В принципиальном плане загул бичей мало чем отличался от обычных картин, наблюдаемых в рабочих поселках в дни выдачи аванса или получки. Разница была только в масштабе.

Но именно она и была решающей. Сколько может пропить обычный работяга? Ну сто рублей, ну двести. Черт с ним — пусть триста! А если у меня на кармане шальные тысячи? Да не только у меня, но и у каждого кореша? Тогда как?

Но, шикуя в городских кабаках, швыряя налево и направо бешеные деньги, просаживая тысячи в «очко» и в «железку» и щедро одаривая сорокалетних куртизанок с челюстями из нержавеющей стали, дальновиднейшие из бичей ни на секунду не забывали о том, что все не вечно под луной и что впереди тяжелые времена. И бичи принимали меры предосторожности.
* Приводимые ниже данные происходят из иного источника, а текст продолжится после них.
Lemma recip_nonneg_Qc (n : Z) : (0 < n)%Z → 0 <= Exact.inj 1 / Exact.inj n.
Proof.
  intros Hn. unfold Qcle, Qcdiv, Qcmult, Qcinv, Exact.inj. cbn [this Q2Qc].
  rewrite !Qred_correct. apply Qmult_le_0_compat; [done|].
  apply Qinv_le_0_compat. unfold Qle, inject_Z; simpl. lia.
Qed.

Lemma recip (n : Z) :
  (0 < n)%Z → fdiv (of_Z 1) (of_Z n) = Ret (Exact.inj 1 / Exact.inj n).
Proof.
  intros Hn. simpl. unfold Exact.div. case_decide as Heq; [|done].
  pose proof (inj_pos n Hn) as Hpos. rewrite Heq in Hpos.
  by apply Qclt_not_eq in Hpos.
Qed.

Lemma Qcpower_inv (x : Qc) (n : nat) : Qcpower (/ x) n = / Qcpower x n.
Proof.
  induction n as [|n IH]; [by apply Qc_is_canon|].
  simpl. by rewrite IH, Qcinv_mult_distr.
Qed.

Lemma Qcpower_nonzero (x : Qc) (n : nat) : x ≠ 0 → Qcpower x n ≠ 0.
Proof.
  intros Hx. induction n as [|n IH]; [done|]. simpl.
  intros [?|?]%Qcmult_integral; done.
Qed.

Lemma this_inj (n : Z) : this (Exact.inj n) = inject_Z n.
Proof.
  unfold Exact.inj. cbn [this Q2Qc]. apply Qred_identity. simpl.
  apply Z.gcd_1_r.
Qed.

Lemma this_opp_inj (n : Z) : this (- Exact.inj n) = inject_Z (- n).
Proof.
  unfold Qcopp. cbn [this Q2Qc]. rewrite this_inj.
  apply Qred_identity. simpl. apply Z.gcd_1_r.
Qed.

(** In exact arithmetic the power [d ** (-n)] of [received] is the
    reciprocal [1 / d ** n] of the specification. *)
Lemma pow_neg_recip (d : Qc) (n : Z) :
  d ≠ 0 → (0 ≤ n)%Z →
  fpow d (fneg (of_Z n)) = (p ← fpow d (of_Z n); fdiv (of_Z 1) p).
Proof.
  intros Hd Hn. cbn [fpow fneg of_Z fdiv Exact.num]. unfold Exact.pow.
  rewrite this_opp_inj, this_inj. simpl.
  destruct (Z.leb_spec 0 n); [|lia].
  destruct (Z.leb_spec 0 (- n)).
  - assert (n = 0%Z) as -> by lia. simpl. unfold Exact.div.
    destruct (decide (1 = Q2Qc 0)) as [Heq|_]; [by apply (f_equal this) in Heq|].
    done.
  - rewrite decide_False by done. simpl. unfold Exact.div.
    rewrite decide_False by (by apply Qcpower_nonzero).
    rewrite Z.opp_involutive, Qcpower_inv. f_equal.
    unfold Qcdiv. replace (Exact.inj 1) with 1 by (by apply Qc_is_canon).
    by rewrite Qcmult_1_l.
Qed.

Global Instance order : PyNumOrder Qc.
Proof.
  split.
  - intros a. apply gt_false, Qcle_refl.
  - intros a b c Hab%gt_true Hbc%gt_true. apply gt_true. by eapply Qclt_trans.
  - intros a b Hab%gt_false Hba%gt_false. by apply Qcle_antisym.
  - intros a b Ha%gt_false Hb%gt_false. apply gt_false.
    replace (of_Z 0) with (of_Z 0 + of_Z 0) by (by apply Qc_is_canon).
    by apply Qcplus_le_compat.
  - by apply gt_false.
  - intros n q Hn. rewrite recip by done. intros [= <-]. apply gt_false.
    by apply recip_nonneg_Qc.
  - intros n Hn. rewrite recip by done. by eexists.
Qed.

End ExactOrder.

(** ** The interference degree on a concrete input *)

Lemma Hypergraph_init_in_range {F : Type} {num : PyNum F} (n : Z) :
  edges_in_range (Hypergraph_init (loc:=point F) n).
Proof. intros k Ek e ->%Hypergraph_init_lookup. by intros ?%elem_of_nil. Qed.
Example int_of_text_10 : Py.int (VStr "10") = inr 10.
Proof. reflexivity. Qed.

Example int_of_text_padded : Py.int (VStr " -1_000 ") = inr (-1000).
Proof. reflexivity. Qed.

Example int_of_text_rejects : Py.int (VStr "5s") = inl invalid_literal.
Proof. reflexivity. Qed.

(** The separators 28 to 31 are not whitespace to [int()]. *)
Example int_of_text_separator :
  Py.int (VStr (String (ascii_of_nat 28) "7")) = inl invalid_literal.
Proof. reflexivity. Qed.

Example int_of_text_underscores :
  Py.int (VStr "1__0") = inl invalid_literal ∧
  Py.int (VStr "_10") = inl invalid_literal ∧
  Py.int (VStr "10_") = inl invalid_literal ∧
  Py.int (VStr "+ 1") = inl invalid_literal ∧
  Py.int (VStr "") = inl invalid_literal.
Proof. repeat split; reflexivity. Qed.

(** 4300 digits convert, 4301 do not. *)
Example int_of_text_digit_limit :
  (∃ z, Py.int (VStr (string_of_list_ascii (repeat "1"%char 4300))) = inr z) ∧
  Py.int (VStr (string_of_list_ascii (repeat "1"%char 4301)))
  = inl (ValueError "Exceeds the limit (4300 digits) for integer string conversion").
Proof.
  split; [eexists|]; vm_compute; reflexivity.
Qed.

(** An integer beyond the range of a float does not add to a clock
    reading. *)
Example huge_expires_in_overflows :
  add (VFloat 1000) (VInt (10 ^ 400))
  = inl (OverflowError "int too large to convert to float").
Proof. vm_compute. reflexivity. Qed.

Lemma polling_iteration_witness :
  let s := start fresh_flow 1000 [reply 400 "pending"] in
  let s1 := (_obtain_token_by_device_flow self no_kwargs s).2 in
  _obtain_token_by_device_flow self no_kwargs s = (Returned pending, s1) ∧
  iteration self always sleeper no_kwargs s
  = (Returned (Some pending), checked (after_rounds sleeper 0 s1)).
Proof.
  intros s s1.
  assert (Hattempt : _obtain_token_by_device_flow self no_kwargs s
                     = (Returned pending, s1)) by (vm_compute; reflexivity).
  split; [exact Hattempt|].
  destruct (polling_iteration self always sleeper no_kwargs s pending s1 Hattempt)
    as (_ & _ & _ & Hwait).
  destruct (Hwait eq_refl 5%nat eq_refl) as (Hexit & _).
  apply (Hexit 0%nat); [lia | intros i Hi; lia | reflexivity].
Defined.

Lemma interval_backoff_witness :
  let s := start fresh_flow 1000 [reply 400 "slow_down"; reply 200 "token"] in
  get (st_flow s) "interval" (VInt 5) = VInt 5 ∧
  ∃ evs,
    st_trace (obtain_token_by_device_flow self (Some never) (Some sleeper)
                no_kwargs 2 s).2 = evs ++ st_trace s ∧
    get (st_flow (obtain_token_by_device_flow self (Some never) (Some sleeper)
                    no_kwargs 2 s).2) "interval" (VInt 5)
    = VInt (5 + 5 * Z.of_nat (count is_slow_down_result evs)).
Proof.
  intros s. split; [reflexivity|].
  destruct (interval_backoff self (Some never) (Some sleeper) no_kwargs 2 s 5
              eq_refl) as (_ & evs & Htrace & Hget & _).
  exists evs. split; [exact Htrace | exact Hget].
Defined.

(** Scenario B: one [slow_down], then the token; the interval went from 5
    to 10. *)
Example slow_down_then_token :
  let run := obtain_token_by_device_flow self (Some never) (Some sleeper)
               no_kwargs 2
               (start fresh_flow 1000 [reply 400 "slow_down"; reply 200 "token"]) in
  run.1 = Returned token ∧
  st_flow run.2 !! "interval" = Some (VInt 10) ∧
  count is_sleep (st_trace run.2) = 10%nat.
Proof. vm_compute. done. Qed.

(** C3 at a flow whose interval is 0: with an exit condition that always
    holds and a provider that answers [authorization_pending] and then the
    token, the loop makes two attempts and returns the second result; the
    exit condition was never consulted. *)
Theorem always_true_exit_polls_again :
  let run := obtain_token_by_device_flow self (Some always) (Some sleeper)
               no_kwargs 2
               (start eager_flow 1000 [reply 400 "pending"; reply 200 "token"]) in
  run.1 = Returned token ∧
  count is_attempt (st_trace run.2) = 2%nat ∧
  count is_exit_check (st_trace run.2) = 0%nat.
Proof. vm_compute. done. Qed.
(** * DoubanTimeline: resolution, normalisation and resilient fetching

    A shallow embedding of the Go sources [douban_module/douban.go] and
    [main.go], and the properties of the catalogue pipeline proved on it.

    Go strings are byte sequences; they are modelled as [list ascii].
    Errors are modelled by their message.  The standard-library packages the
    program calls ([strings], [regexp], [net/url], [os], [io]) are modelled at
    the level the program observes them. *)

From Stdlib Require Import Ascii String List ZArith Lia Bool.
From Stdlib Require Import Floats.PrimFloat.
From Stdlib Require DecimalString.
From stdpp Require Import base option list gmap strings sorting.

Local Open Scope Z_scope.

(** ** Go values *)

Abbreviation gostring := (list ascii).

Definition str (s : string) : gostring := list_ascii_of_string s.

(** Go's [error] values, identified with the text of [err.Error()]. *)
Abbreviation error := (list ascii) (only parsing).

(** A Go result pair [(v, err)]: either [err == nil] and the value counts, or
    the error is set and the value is the zero value. *)
Inductive result (A : Type) : Type :=
| Ok (a : A)
| Err (e : error).
Arguments Ok {A} a.
Arguments Err {A} e.

(** [float64] is IEEE 754 binary64. *)
Definition float64 : Set := PrimFloat.float.

(** The Go comparison [x == 0] on [float64]. *)
Definition float_is_zero (x : float64) : bool := PrimFloat.eqb x 0%float.

(** [%d] of an integer. *)
Definition itoa (z : Z) : gostring :=
  str (DecimalString.NilZero.string_of_int (Z.to_int z)).

(** ** Package [strings] *)

Module GoStrings.

Fixpoint HasPrefix (s prefix : gostring) {struct prefix} : bool :=
  match prefix, s with
  | [], _ => true
  | p :: prefix', c :: s' => bool_decide (c = p) && HasPrefix s' prefix'
  | _ :: _, [] => false
  end.

(** Offset of the first occurrence of [sub] in [s], if any. *)
Fixpoint index_of (s sub : gostring) : option nat :=
  if HasPrefix s sub then Some O
  else match s with
       | [] => None
       | _ :: s' => S <$> index_of s' sub
       end.

(** [strings.Index]: the byte offset of the first occurrence, or [-1]. *)
Definition Index (s sub : gostring) : Z :=
  match index_of s sub with
  | Some i => Z.of_nat i
  | None => -1
  end.

Definition Contains (s sub : gostring) : bool := 0 <=? Index s sub.

(** [strings.Replace(s, old, new, 1)].  The library returns [s] at once
    when [old == new] or when [old] does not occur; otherwise it rewrites
    the first occurrence (for an empty [old], the one at offset 0). *)
Definition Replace1 (s old new : gostring) : gostring :=
  if decide (old = new) then s
  else match index_of s old with
       | None => s
       | Some j => take j s ++ new ++ drop (j + length old) s
       end.

Fixpoint Join (elems : list gostring) (sep : gostring) : gostring :=
  match elems with
  | [] => []
  | [e] => e
  | e :: rest => e ++ sep ++ Join rest sep
  end.

(** Width in bytes of a white-space rune ([unicode.IsSpace]) encoded at the
    head of [s], or [0] when [s] does not start with one.  The runes are
    U+0009..U+000D, U+0020, U+0085, U+00A0, U+1680, U+2000..U+200A, U+2028,
    U+2029, U+202F, U+205F and U+3000, in UTF-8. *)
Definition space_width (s : gostring) : nat :=
  match map nat_of_ascii s with
  | (9 | 10 | 11 | 12 | 13 | 32) :: _ => 1
  | 194 :: (133 | 160) :: _ => 2
  | 225 :: 154 :: 128 :: _ => 3
  | 226 :: 128 :: (128 | 129 | 130 | 131 | 132 | 133 | 134 | 135 | 136
                   | 137 | 138 | 168 | 169 | 175) :: _ => 3
  | 226 :: 129 :: 159 :: _ => 3
  | 227 :: 128 :: 128 :: _ => 3
  | _ => 0
  end%nat.

(** The same test on a reversed string, for trimming at the right end. *)
Definition space_width_rev (r : gostring) : nat :=
  match r with
  | a :: _ =>
      if (space_width [a] =? 1)%nat then 1
      else match r with
           | b2 :: b1 :: _ =>
               if (space_width [b1; b2] =? 2)%nat then 2
               else match r with
                    | c3 :: c2 :: c1 :: _ =>
                        if (space_width [c1; c2; c3] =? 3)%nat then 3 else 0
                    | _ => 0
                    end
           | _ => 0
           end
  | [] => 0
  end%nat.

Fixpoint trim_left (fuel : nat) (s : gostring) : gostring :=
  match fuel with
  | O => s
  | S fuel' =>
      match space_width s with
      | O => s
      | w => trim_left fuel' (drop w s)
      end
  end.

Fixpoint trim_right_rev (fuel : nat) (r : gostring) : gostring :=
  match fuel with
  | O => r
  | S fuel' =>
      match space_width_rev r with
      | O => r
      | w => trim_right_rev fuel' (drop w r)
      end
  end.

(** [strings.TrimSpace]: all leading and trailing white space removed. *)
Definition TrimSpace (s : gostring) : gostring :=
  let l := trim_left (length s) s in
  rev (trim_right_rev (length l) (rev l)).

(** [strings.Split(s, sep)] for a non-empty separator: the pieces between
    the non-overlapping occurrences of [sep], leftmost first.  [skip] counts
    the bytes of the current occurrence still to be passed over, [cur] is
    the piece being read, reversed. *)
Fixpoint split_scan (sep : gostring) (skip : nat) (cur s : gostring)
  : list gostring :=
  match s with
  | [] => [rev cur]
  | c :: s' =>
      match skip with
      | S k => split_scan sep k cur s'
      | O =>
          if HasPrefix s sep
          then rev cur :: split_scan sep (length sep - 1) [] s'
          else split_scan sep O (c :: cur) s'
      end
  end.

Definition Split (s sep : gostring) : list gostring := split_scan sep O [] s.

(** [strings.Fields(s)]: the maximal runs of bytes free of white space.
    [skip] counts the bytes of the current white-space rune still to be
    passed over. *)
Fixpoint fields_scan (skip : nat) (cur s : gostring) : list gostring :=
  let flush := match cur with [] => [] | _ => [rev cur] end in
  match s with
  | [] => flush
  | c :: s' =>
      match skip with
      | S k => fields_scan k cur s'
      | O =>
          match space_width s with
          | O => fields_scan O (c :: cur) s'
          | S k => flush ++ fields_scan k [] s'
          end
      end
  end.

Definition Fields (s : gostring) : list gostring := fields_scan O [] s.

(** [strings.ReplaceAll] of one byte by a string. *)
Definition ReplaceAllByte (s : gostring) (old : ascii) (new : gostring)
  : gostring :=
  flat_map (fun c => if decide (c = old) then new else [c]) s.

End GoStrings.

Import GoStrings.


(** ** Package [regexp]

    A backtracking matcher with Go's leftmost-first semantics: alternation
    prefers its left branch, repetition is greedy, and the first success in
    that order is the match.  The matcher works on bytes; the classes used by
    this program (digits, and any byte but a given ASCII one) are delimited
    by ASCII bytes, which never occur inside a multi-byte UTF-8 sequence, so
    matching bytes and matching runes agree on them. *)

Module Regexp.

Inductive regexp : Type :=
| Eps
| Char (c : ascii)
| Class (p : ascii -> bool)
| Seq (r1 r2 : regexp)
| Alt (r1 r2 : regexp)
| Star (r : regexp)
| Group (i : nat) (r : regexp)
| Bol
| Eol.

Definition Plus (r : regexp) : regexp := Seq r (Star r).
Definition Quest (r : regexp) : regexp := Alt r Eps.

Fixpoint Lit (w : gostring) : regexp :=
  match w with
  | [] => Eps
  | c :: w' => Seq (Char c) (Lit w')
  end.

Fixpoint Concat (rs : list regexp) : regexp :=
  match rs with
  | [] => Eps
  | r :: rs' => Seq r (Concat rs')
  end.

(** [\d] *)
Definition is_digit (c : ascii) : bool :=
  let n := nat_of_ascii c in ((48 <=? n) && (n <=? 57))%nat.

(** [[^c]] *)
Definition not_char (c : ascii) : ascii -> bool :=
  fun x => negb (bool_decide (x = c)).

Fixpoint ngroups (r : regexp) : nat :=
  match r with
  | Seq r1 r2 | Alt r1 r2 => ngroups r1 `max` ngroups r2
  | Star r0 => ngroups r0
  | Group i r0 => i `max` ngroups r0
  | _ => O
  end.

Section Matcher.
Context {A : Type}.
(** Length of the whole subject text, to recognise its beginning. *)
Variable total : nat.

(** Greedy repetition of [step]: one more round first, provided the round
    consumed input, and the continuation [k] when that fails.  [fuel]
    bounds the rounds; the length of the input is enough, each round
    consuming at least one byte. *)
Fixpoint star_iter
  (step : gostring -> gmap nat gostring ->
          (gostring -> gmap nat gostring -> option A) -> option A)
  (k : gostring -> gmap nat gostring -> option A)
  (fuel : nat) (s : gostring) (caps : gmap nat gostring) : option A :=
  match fuel with
  | O => k s caps
  | S fuel' =>
      match step s caps
              (fun s' caps' =>
                 if (length s' <? length s)%nat
                 then star_iter step k fuel' s' caps' else None) with
      | Some a => Some a
      | None => k s caps
      end
  end.
(** X16.  [some_func_grad_vmap] of cell 21, the gradient mapped over the
    first axis of [x]: a one-dimensional float array gives an array of the
    same length; a zero-dimensional array has no axis to map and raises
    [ValueError]; a float array with two or more axes still raises the
    [TypeError] of cell 19, and an integer array the [TypeError] of a
    gradient by an input that is not real. *)
Theorem some_func_grad_vmap_per_point n g a l1 l2 w :
  object "some_func_grad_vmap" = Some g ->
  assoc "jnp" (globals w) = Some (VModule "jax.numpy") ->
  apply (12 + n) g [VArray a; VFloat l1; VFloat l2] [] w =
  (match shape a with
   | [] => Raise (ValueError "vmap was requested to map its argument along axis 0, which implies that its rank should be at least 1")
   | [len] =>
       if kind_eqb (dtype a) KFloat
       then Ok (jax_array KFloat [len] (source a) (concrete a))
       else Raise (TypeError "grad requires real-valued inputs")
   | _ :: _ :: _ =>
       if kind_eqb (dtype a) KFloat
       then Raise (TypeError "Gradient only defined for scalar-output functions")
       else Raise (TypeError "grad requires real-valued inputs")
   end, w).
Proof.
  intros Hg Hjnp. rewrite object_some_func_grad_vmap in Hg. under Hg.
  rewrite (some_func_grad_vmap_agrees n _ _ _ _ w Hd Hjnp).
  now rewrite some_func_grad_vmap_of_array.
Qed.

(** The second call of cell 22. *)
Lemma some_func_grad_vmap_per_point_witness :
  exists g,
    object "some_func_grad_vmap" = Some g /\
    apply 12 g
      [VArray {| lib := Jax; dtype := KFloat; shape := [4096%Z];
                 source := Fixed; concrete := true |};
       VFloat (Some "1.0"); VFloat (Some "1.0")] [] kernel =
    (Ok (jax_array KFloat [4096%Z] Fixed true), kernel).
Proof.
  eexists. split; [vm_compute; reflexivity|].
  eapply eq_trans; [eapply (some_func_grad_vmap_per_point 0)|];
    vm_compute; reflexivity.
Defined.





End TutorialProperties.
(* ===== verification/_CoqProject ===== *)
-Q . S2P
Prelude.v
Bytes.v
Error.v
Frame.v
Fragment.v
Varint.v
Transpose.v
Numeric.v
BitPack.v
Codec.v
Replay.v
Reliability.v
RetransmitQueue.v
Arq.v
Cipher.v
Symmetric.v
Handshake.v
Session.v
Connect.v
ConnectSafety.v
Compress.v
Reassembly.v
Tickets.v
Pmtu.v
Pipeline.v
Float.v
Timing.v
Streams.v
Control.v
Relay.v
Udp.v
Sockets.v
Transport.v
EndpointState.v
Endpoint.v
EndpointReceive.v
EndpointFrame.v
EndpointTables.v
EndpointCalls.v
EndpointAdmission.v
EndpointDispatch.v
EndpointBudget.v
Rendezvous.v
RendezvousInv.v
Connection.v
ConnectionLaws.v
ConnectionNumbers.v
ConnectionThreads.v
ConnectionLocks.v
Text.v
KeyStore.v
KeyStoreLaws.v
KeyServer.v
Echo.v
DocSnippets.v
CMemory.v
Fuzz.v
Xorshift.v
Paths.v
PathsLaws.v
Footprint.v
CInterface.v
CInterfaceLaws.v
CInterfaceRun.v
(* ===== verification/Bytes.v ===== *)
(** * Byte buffers

    Slices of [u8] as the core manipulates them: lengths and positions are
    [usize] values ([Z]), a read or a write out of range is [Panic], and
    multi-byte fields are little-endian. *)
From S2P Require Import Prelude.

(** ** Definitions *)

(** A byte string; [bytes_ok] says every element is a [u8]. *)
Abbreviation bytes := (list Z).
Definition bytes_ok (l : bytes) : Prop := Forall (fun b => is_u8 b) l.

Definition len {A} (l : list A) : Z := Z.of_nat (length l).
Definition takez {A} (n : Z) (l : list A) : list A := take (Z.to_nat n) l.
Definition dropz {A} (n : Z) (l : list A) : list A := drop (Z.to_nat n) l.
Definition zeros (n : Z) : bytes := replicate (Z.to_nat n) 0.

(** [buf[i]]. *)
Definition index {E A} (l : list A) (i : Z) : result E A :=
  if i <? 0 then Panic
  else match l !! Z.to_nat i with Some a => Ok a | None => Panic end.

(** [&buf[a..b]]. *)
Definition slice {E A} (l : list A) (a b : Z) : result E (list A) :=
  if (0 <=? a) && (a <=? b) && (b <=? len l)
  then Ok (takez (b - a) (dropz a l)) else Panic.

(** [&buf[a..]]. *)
Definition slice_from {E A} (l : list A) (a : Z) : result E (list A) :=
  slice l a (len l).

(** [buf[a..b].copy_from_slice(src)]. *)
Definition copy_range {E A} (l : list A) (a b : Z) (src : list A)
  : result E (list A) :=
  if (0 <=? a) && (a <=? b) && (b <=? len l) && (len src =? b - a)
  then Ok (takez a l ++ src ++ dropz b l) else Panic.

(** [buf[i] = v]. *)
Definition set_index {E A} (l : list A) (i : Z) (v : A) : result E (list A) :=
  copy_range l i (i + 1) [v].

(** [buf.copy_within(a..b, 0)]. *)
Definition copy_within_0 {E A} (l : list A) (a b : Z) : result E (list A) :=
  let? src := slice l a b in copy_range l 0 (b - a) src.

(** [buf.resize(n, 0)] when it grows, as [ensure] in compress.rs uses it. *)
Definition grow (l : bytes) (n : Z) : bytes := l ++ zeros (n - len l).

(** [x.to_le_bytes()] for an [n]-byte unsigned type. *)
Fixpoint to_le (n : nat) (x : Z) : bytes :=
  match n with
  | O => []
  | S n => x mod 256 :: to_le n (x / 256)
  end.

(** [uN::from_le_bytes]. *)
Fixpoint from_le (l : bytes) : Z :=
  match l with
  | [] => 0
  | b :: l => b + 256 * from_le l
  end.

(** ** Lengths *)
Section lengths.
Context {A : Type}.
Implicit Types l : list A.

Lemma len_nonneg l : 0 <= len l.
Proof. unfold len. lia. Qed.

Lemma len_nil : len (@nil A) = 0.
Proof. done. Qed.

Lemma len_cons a l : len (a :: l) = 1 + len l.
Proof. unfold len. simpl. lia. Qed.

Lemma len_app l1 l2 : len (l1 ++ l2) = len l1 + len l2.
Proof. unfold len. rewrite length_app. lia. Qed.

Lemma len_takez n l : len (takez n l) = Z.max 0 (Z.min n (len l)).
Proof. unfold len, takez. rewrite length_take. lia. Qed.

Lemma len_dropz n l : len (dropz n l) = Z.max 0 (len l - Z.max 0 n).
Proof. unfold len, dropz. rewrite length_drop. lia. Qed.

Lemma len_0 l : len l = 0 -> l = [].
Proof. unfold len. intros. destruct l; [done | simpl in *; lia]. Qed.

Lemma to_nat_len l : Z.to_nat (len l) = length l.
Proof. unfold len. apply Nat2Z.id. Qed.

Lemma takez_0 l n : n <= 0 -> takez n l = [].
Proof. intros. unfold takez. by replace (Z.to_nat n) with 0%nat by lia. Qed.

Lemma dropz_0 l n : n <= 0 -> dropz n l = l.
Proof. intros. unfold dropz. by replace (Z.to_nat n) with 0%nat by lia. Qed.

Lemma takez_all l n : len l <= n -> takez n l = l.
Proof. unfold len. intros. apply take_ge. lia. Qed.

Lemma dropz_all l n : len l <= n -> dropz n l = [].
Proof. unfold len. intros. apply drop_ge. lia. Qed.

Lemma takez_dropz n l : takez n l ++ dropz n l = l.
Proof. apply take_drop. Qed.

Lemma takez_app n l1 l2 :
  n = len l1 -> takez n (l1 ++ l2) = l1.
Proof. intros ->. unfold takez, len. rewrite Nat2Z.id. apply take_app_length. Qed.

Lemma dropz_app n l1 l2 :
  n = len l1 -> dropz n (l1 ++ l2) = l2.
Proof. intros ->. unfold dropz, len. rewrite Nat2Z.id. apply drop_app_length. Qed.

Lemma takez_app_le n l1 l2 :
  n <= len l1 -> takez n (l1 ++ l2) = takez n l1.
Proof. unfold takez, len. intros. apply take_app_le. lia. Qed.

Lemma takez_app_ge n l1 l2 :
  len l1 <= n -> takez n (l1 ++ l2) = l1 ++ takez (n - len l1) l2.
Proof.
  unfold takez, len. intros. rewrite take_app_ge by lia. do 2 f_equal. lia.
Qed.

Lemma dropz_app_le n l1 l2 :
  n <= len l1 -> dropz n (l1 ++ l2) = dropz n l1 ++ l2.
Proof. unfold dropz, len. intros. apply drop_app_le. lia. Qed.

Lemma dropz_app_ge n l1 l2 :
  len l1 <= n -> dropz n (l1 ++ l2) = dropz (n - len l1) l2.
Proof. unfold dropz, len. intros. rewrite drop_app_ge by lia. f_equal. lia. Qed.

Lemma dropz_dropz a b l : 0 <= a -> 0 <= b -> dropz a (dropz b l) = dropz (a + b) l.
Proof. unfold dropz. intros. rewrite drop_drop. f_equal. lia. Qed.

Lemma takez_takez a b l : takez a (takez b l) = takez (Z.min a b) l.
Proof. unfold takez. rewrite take_take. f_equal. lia. Qed.

Lemma split_at n l : 0 <= n <= len l -> exists a b, l = a ++ b /\ len a = n.
Proof.
  intros. exists (takez n l), (dropz n l). rewrite takez_dropz, len_takez. split; [done|lia].
Qed.
End lengths.

Lemma len_length {A} (l : list A) : len l = Z.of_nat (length l).
Proof. rewrite <- to_nat_len. pose proof (len_nonneg l). lia. Qed.

Lemma len_map {A B} (f : A -> B) l : len (map f l) = len l.
Proof. unfold len. by rewrite length_map. Qed.

Lemma len_replicate {A} k (x : A) : len (replicate k x) = Z.of_nat k.
Proof. unfold len. by rewrite length_replicate. Qed.

Lemma len_zeros n : len (zeros n) = Z.max 0 n.
Proof. unfold zeros, len. rewrite length_replicate. lia. Qed.

Lemma len_to_le n x : len (to_le n x) = Z.of_nat n.
Proof. unfold len. f_equal. revert x. induction n; intros; simpl; congruence. Qed.

Create HintDb len discriminated.
#[export] Hint Rewrite @len_nil @len_cons @len_app @len_takez @len_dropz
  @len_map @len_replicate len_zeros len_to_le : len.

(** Length side conditions: rewrite every [len] to sums and decide. *)
Ltac len_lia :=
  autounfold with consts in *; autorewrite with len in *;
  repeat match goal with
  | |- context [len ?l] =>
      lazymatch goal with
      | H : 0 <= len l |- _ => fail
      | _ => pose proof (len_nonneg l)
      end
  | _ : context [len ?l] |- _ =>
      lazymatch goal with
      | H : 0 <= len l |- _ => fail
      | _ => pose proof (len_nonneg l)
      end
  end; lia.

(** ** Reads and writes on a buffer split where they fall *)
Section access.
Context {E A : Type}.
Implicit Types p s m l : list A.

Lemma slice_ok l a b :
  0 <= a <= b -> b <= len l ->
  slice (E:=E) l a b = Ok (takez (b - a) (dropz a l)).
Proof.
  intros. unfold slice.
  by rewrite !(proj2 (Z.leb_le _ _)) by lia.
Qed.

Lemma slice_mid p m s a b :
  a = len p -> b = len p + len m -> slice (E:=E) (p ++ m ++ s) a b = Ok m.
Proof.
  intros -> ->. rewrite slice_ok by len_lia.
  rewrite dropz_app by done. by rewrite takez_app by len_lia.
Qed.

Lemma slice_from_mid p s a : a = len p -> slice_from (E:=E) (p ++ s) a = Ok s.
Proof.
  intros ->. unfold slice_from. rewrite slice_ok by len_lia.
  rewrite dropz_app by done. by rewrite takez_all by len_lia.
Qed.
Я не застал эпоху знаменитых парчовых и бархатных портянок — мода на портянки закончилась задолго до моего рождения. А вот полупудовые бостоновые штаны застал.

Хозяйственный бич, появившись в Якутске с честно нажитым капиталом, первым делом навещал промтоварный магазин. Там приобретался отрез самого лучшего и дорогого материала — бостона, шевиота или еще чего-нибудь. Из этого отреза в городском Доме быта за ночь шились многослойные брюки в количестве одна штука. Брюки эти напоминали две сходящиеся вверху колонны Большого театра, перетянутые широким армейским ремнем с начищенной до блеска пряжкой. На деревянном тротуаре Якутска упакованный в бостоновые брюки бич не помещался, и ему приходилось спускаться на проезжую часть, каковую он занимал наполовину, гордо, но с трудом переставляя слоновьи ноги.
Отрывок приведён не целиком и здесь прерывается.